> [WORK TO COMPLETE]:
Each line of the records containing "replay" is to be copied out and returned.

+ + +

(* ===== verification/Prelude.v ===== *)
(** * Verification of the C interface of the proxy and of its TLS record code

    The program is a proxy.  Applications embed it through a C interface,
    declared in [src/crates/ffi/include/clyntis.h] and implemented by the Rust
    crate [src/crates/ffi]; its TLS stack is a patched BoringSSL, kept under
    [src/third-party/boring-sys/deps/boringssl].  This library models both as
    executable Rocq functions and proves what makes them correct.

    ** The C interface and its parts

    - [clyntis.h]: statuses, the layout of the hooks, the rules every call
      obeys (caller buffers, thread-local errors, checked handles, lifecycle)
      and what each function promises.  Hosts include it ([ios/Core/Bridge.h]).
    - [ffi/src/lib.rs]: the exported functions.  Each runs its operation behind
      [boundary], which turns errors and panics into META_ERROR with a text,
      copies arguments from the host's memory and answers into it, and finds
      cores in a process-wide registry of handles.
    - [ffi/src/host.rs]: what a handle owns: the core, its worker thread, the
      two packet queues with the flag that coalesces wake-ups, and the scope
      that marks a thread as running a host callback.
      Host threads reach the worker through a queue of four commands, a
      cancellation token and a watched counter of network changes.
    - [ffi/src/logs.rs]: the bounded buffer of log lines, their text and the
      panic hook.
    - [config/src/crypto.rs]: the encrypted form of configurations.

    ** The BoringSSL parts and how they interact

    - [crypto/internal.h], [crypto/mem.cc]: word-sized helpers, constant-time
      selection, byte swaps, loads and stores.  Everything else uses them.
    - [crypto/bytestring]: the parser [CBS] and the builder [CBB] through which
      all wire formats are read and written: length prefixes, ASN.1 elements,
      integers, object identifiers, SET OF, Unicode, times.
    - [crypto/base64], [crypto/asn1/posix_time.cc]: text encoding and calendar
      time, used for certificates and PEM files.
    - [ssl/ssl_versions.cc]: which protocol versions are enabled and which one
      two endpoints agree on; it reads and writes lists with [CBS] and [CBB].
    - [ssl/ssl_aead_ctx.cc]: protection of one record under an AEAD.
    - [ssl/tls_record.cc], [ssl/dtls_record.cc]: the record layers.  They parse
      headers with [CBS], choose keys and sequence numbers, call the protection
      context and keep the counters that limit what a peer can make them do.
    - [ssl/d1_both.cc], [ssl/d1_lib.cc], [ssl/d1_pkt.cc]: handshake messages over
      datagrams.  Incoming ones are reassembled from fragments; outgoing ones
      form a flight that is cut into records and packets, sent again when its
      timer fires, and dropped when it is acknowledged.

    ** Files of the C interface

    - [Transition]: machines given by a partial step function on labels: runs,
      invariants of runs, and what is inevitable whatever step is taken next.
    - [CMemory]: the caller's memory, regions and little-endian integers.
    - [CApi]: the header.  Data as C declares it; [view], what a host observes
      of the process; [caller_buffer], [text_query], [error_frame], the
      common rules; [online_update], what can be changed online; [lifecycle_step], the life of a handle; and one
      [.._contract] per declared function, a relation between the views before
      and after a call and its status.  What the header takes for granted (what
      a valid configuration is, what a core does) is the class [ApiSemantics].
    - [ConfigCrypto]: [crypto.rs] over the class [CipherCrates].
    - [Host]: the data of [host.rs] and the methods of [Handle].  Channels are
      the class [Mpsc] with tokio's documented laws [MpscLaws].
    - [Ffi]: the process state [world], the monad [ffi] (a thread and a state
      give a result, an error or a panic, and a state) and the shared part of
      [lib.rs].  The crates behind the interface are the class [Crates]; the two
      maps in which the core keeps the outcomes of probes obey [ProbeLaws].
    - [FfiContract]: the instance [api] of [ApiSemantics] that the
      implementation gives, [view_of], and the lemmas from which contracts
      follow.
    - [ConfigCalls], [LogBuffer], [HandleCalls]: the exported functions, by
      subject; [PacketCalls], [CreateCalls], [TunFd]: the contracts of reading
      and writing packets, of creation, and of the Android descriptor.
    - [LogText]: what a log event and a panic make a line of, and, apart from the
      code, what a log is meant to contain; serde_json and the clock are the
      class [LogCrates] with the laws [LogLaws].
    - [PacketsIn]: the core's end of the packets the host writes.
    - [PacketWake]: sending and reading packets taken apart into atomic steps.
    - [Worker]: one handle as its threads see it, step by step: the loop of the
      worker, the tasks of its runtime, the host threads inside [start],
      [set_fd], [probe], [network_changed] and [shutdown].  [WorkerInv]: its
      invariants and what follows from them; [WorkerEnds]: every call comes to
      an end; [WorkerAgrees]: the methods of [Host] are runs of these steps.
    - [Lifecycle]: the registry over any sequence of calls and worker steps.
    - [ApiContract]: what holds of all functions together; host callbacks.
    - [ApiDemo], [WorkerDemo]: concrete crates that satisfy the laws, and the
      theorems applied to calls and runs on them.

    ** Files of the BoringSSL part

    - [Prelude]: machine integers with explicit wrap-around, big-endian byte
      strings, the state monad [st] (an operation returns the state it leaves
      even when it fails) and its notation, tactics and hint databases.
    - [CryptoInternal]: the helpers above, with their arithmetic meaning.
    - [Cbs]: [crypto/bytestring/cbs.cc].  A [CBS] is the list of bytes left.
    - [Cbb]: [crypto/bytestring/cbb.cc].  The state is the shared buffer
      [cbb_buffer] and the chain of open children; a child is named by its
      depth.  Allocation is the class [Env], which may refuse any request.
    - [CbbSpec]: the abstract builder, a tree of contents behind pending length
      prefixes, and the refinement of [Cbb] to it; [Asn1], [Asn1Build],
      [Asn1Int]: tags, lengths and integers, as parsed and as built.
    - [CbbSafety]: the invariant of every builder call.
    - [Bytestring], [SetOf], [OidText]: the theorems on parser and builder.
    - [Unicode], [Base64], [PosixTime], [CbsTime]: [unicode.cc], [base64.cc],
      [posix_time.cc] and the time parser of [cbs.cc].
    - [SslVersions]: [ssl/ssl_versions.cc].
    - [SslAead]: [ssl/ssl_aead_ctx.cc], with [ssl_cipher_get_evp_aead].  An
      initialised [EVP_AEAD_CTX] is a record of functions; [aead_ok] states
      what [openssl/aead.h] documents of them, and is what the record layers
      are proved against.  The CBC suites of TLS, whose contexts are stateful,
      are simplified by that; the round trip of TLS records leaves them out.  [Create_well_formed] derives the invariant of a
      context from its creation.
    - [TlsRecord]: [ssl/tls_record.cc], with the handshake buffer checks of
      [ssl/s3_both.cc].  [SSL] holds the fields the record layer uses;
      [RecordState] those it changes.
    - [DtlsWindow]: the replay window, record numbers and reconstruction.
    - [DtlsRecord]: [ssl/dtls_record.cc] and the installation of read epochs
      from [ssl/dtls_method.cc].
    - [DtlsBitmap]: [DTLSMessageBitmap], the bits of a message that have arrived
      or were acknowledged, against the set of positions.
    - [DtlsMessages]: the receiving half of [ssl/d1_both.cc]: fragments, the ring
      of incoming messages, taking messages.
    - [DtlsFlight]: the sending half, with the timers of [ssl/d1_lib.cc], the
      ACKs of [ssl/d1_pkt.cc] and the installation of write epochs.  A [CONN] is
      the record layer's [DTLS], the reading state, the flight, the timers, the
      records to acknowledge and the transport, whose answers are parameters.
    - [DtlsDelivery]: what holds of sending, acknowledging and receiving
      together; [DtlsDemo]: concrete flights.

    ** What the theorems show

    - Contracts: every exported function meets the contract read off the
      header, error paths and unusable buffers included, and fails only where
      the contract says; every function records an error of its own exactly when
      it returns META_ERROR, and the text can be read back by a size query and a
      second call.
    - Handles: the registry implements the lifecycle of the header under any
      sequence of calls; identifiers are never reused, a core is started at
      most once, a destroyed handle stays unknown; calls made inside a callback
      change no lifecycle.
    - Threads of a handle: when a shutdown has returned no callback runs or ever
      will; provided that the operations of the core and the callbacks of the
      host return, every call comes to an end without its timeout, and a
      cancelled worker ends, while the tasks of a core that runs need not;
      answers reach the call that asked; what a start leaves
      behind; changes of network in quick succession are handled together; the
      methods that the contracts use are runs of these threads.
    - Packets: reads and writes act on exactly one queue; in every interleaving
      of senders and the reader no wake-up is lost, delivery is in order and
      inevitable, and notifications are coalesced; what the host writes
      reaches the core whole, once and in order.  A descriptor once set closes
      the packet calls of its handle for good.
    - Configurations: an exported configuration is imported to the same bytes;
      decryption hands out only valid configurations.
    - Logs: the buffer holds the latest 2000 lines, and a host that drains in
      time receives every line exactly once; split at the newlines and parsed,
      the lines are the events and panics with their times, types and payloads,
      of the types the header names.
    - Where header and code differ, a theorem or a run shows what the code does
      ([notification_before_would_block], [lifecycle_refused_in_callback],
      [empty_update_ignores_handle]).
    - Builder: finishing writes every open child behind its final length
      prefix; no sequence of calls overruns a fixed buffer; errors stick;
      prefixes, elements, integers, identifiers, SET OF and Unicode round trip,
      and DER and UTF-8 parsing are canonical.
    - Base64 and times: one-shot and streaming coding are inverse and do not
      depend on chunking; the branch-free table lookups are the alphabet; time
      conversion is inverse, counts calendar days, and adjusts exactly.
    - Versions: the range is the lowest enabled run, negotiation picks the most
      preferred common version, and two endpoints agree.
    - Protection: opening inverts sealing, nonces do not repeat within a
      connection, and the maximal input length is exact.
    - TLS records: what is sealed under no cipher or an AEAD suite is opened to
      the same contents ([tls_record_roundtrip]); split records are read as the
      first byte and the rest, under the simplification above; a partial result asks for exactly what is missing; the number
      of consecutive records without data is bounded.
    - DTLS records: the bitmap computes the abstract replay check; over any
      run of datagrams and epoch changes no record number is accepted twice and
      none is used twice when writing; sealed records open, with plain and with
      encrypted headers; truncated numbers are reconstructed as specified.
    - DTLS handshake messages: the bitmap answers like a set of positions;
      messages cut into pieces in any way and received in any order are taken
      exactly as they were sent; whatever a peer sends, what is kept for it is
      bounded.  A byte counts as acknowledged only when a record that carried it
      was acknowledged, and a flight that was sent can be taken whole by a peer
      that has processed what was sent and what it acknowledged.
      [retry_after_ack_refused] shows a flight that the code fails to resume.

    ** Bounds and termination

    Every function is structurally recursive, on its input, on a list of
    constants or on fuel.  Fuel is either a width (the ten groups of a base-128
    number, the digits of an integer) or the length of the input, every round
    of the loop consuming some of it; the theorems are about calls with that
    fuel, so they also say that the loops end.  The loops that send a flight have
    the number of its messages and the bytes in them as fuel
    ([packets_bound]); more fuel does not change their result.  That the packet protocol and the
    threads of a handle come to rest is proved with a weight that every step
    under way decreases.  [size_t] and pointers have 64 bits and integers in
    memory are little-endian, as on the targets the interface is built for.  Lengths of lists stand for buffer
    sizes, so theorems that need a length to fit a [size_t] or an [int] say so.

    ** Modelling choices of the C interface

    A call is one transition of the process, so calls of different threads
    interleave as wholes; what happens while a call waits (the worker's answer,
    or none) is an argument of it, and everything else the process does between
    calls is a step of [process].  Two models go below that: [PacketWake]
    interleaves every access to the channel and the flag, with the atomic
    accesses of [PacketWake] in one order, and [Worker] every access to what the
    threads of a handle share; [WorkerAgrees] connects it to the calls.  In
    [Worker] the core's own code is in the labels: whether [start_inner]
    succeeds, fails or panics, which tasks it spawns, when they call the host.
    The watched counter is unbounded there: it stands for the version that
    tokio's watch compares; the 64-bit number the code keeps in it is [network]
    of [Host.Handle] and wraps ([same_handle] of [WorkerAgrees] relates them).
    A snapshot and a status are given to the JSON crate as the core's data; how
    [lib.rs] names the members of a snapshot is part of that parameter.
    Regions that a host must keep apart according to the header are kept apart
    by hypotheses.
    A mutex poisoned by a panic is modelled for the registry.

    ** Not modelled

    Of the interface: how long a call waits before its timeout (that it may time
    out at any moment is modelled), what the file system does with the panic
    file, and a log subscriber that somebody else installed first.  The proxy,
    its configuration parser and its protocols are Rust crates behind the class
    [Crates], and the applications are hosts.

    Of BoringSSL: the error queue, message and info callbacks, fuzzer mode and
    the aliasing checks of buffers; the cryptographic primitives behind
    [EVP_AEAD], the record number encrypter and the random generator, which are
    parameters; [Span]s are lists, and decryption in place gives a new list.
    Of DTLS: the key update that waits for an acknowledgement, the dispatch of
    records by type, the building of a message around its body, and the calls
    that report or change the timeout.  The read and write buffers over BIOs,
    which only move bytes around the record layer.  BER conversion.  The
    handshake itself with its extensions, sessions, certificates and X.509: their
    meaning is that of the cryptography they drive, which is a parameter here. *)
From Stdlib Require Import ZArith List Lia Bool.
Import ListNotations.
Open Scope Z_scope.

+ + +

> [SOLUTION FOR THIS EXERCISE]:
    - [DtlsWindow]: the replay window, record numbers and reconstruction.
    - DTLS records: the bitmap computes the abstract replay check; over any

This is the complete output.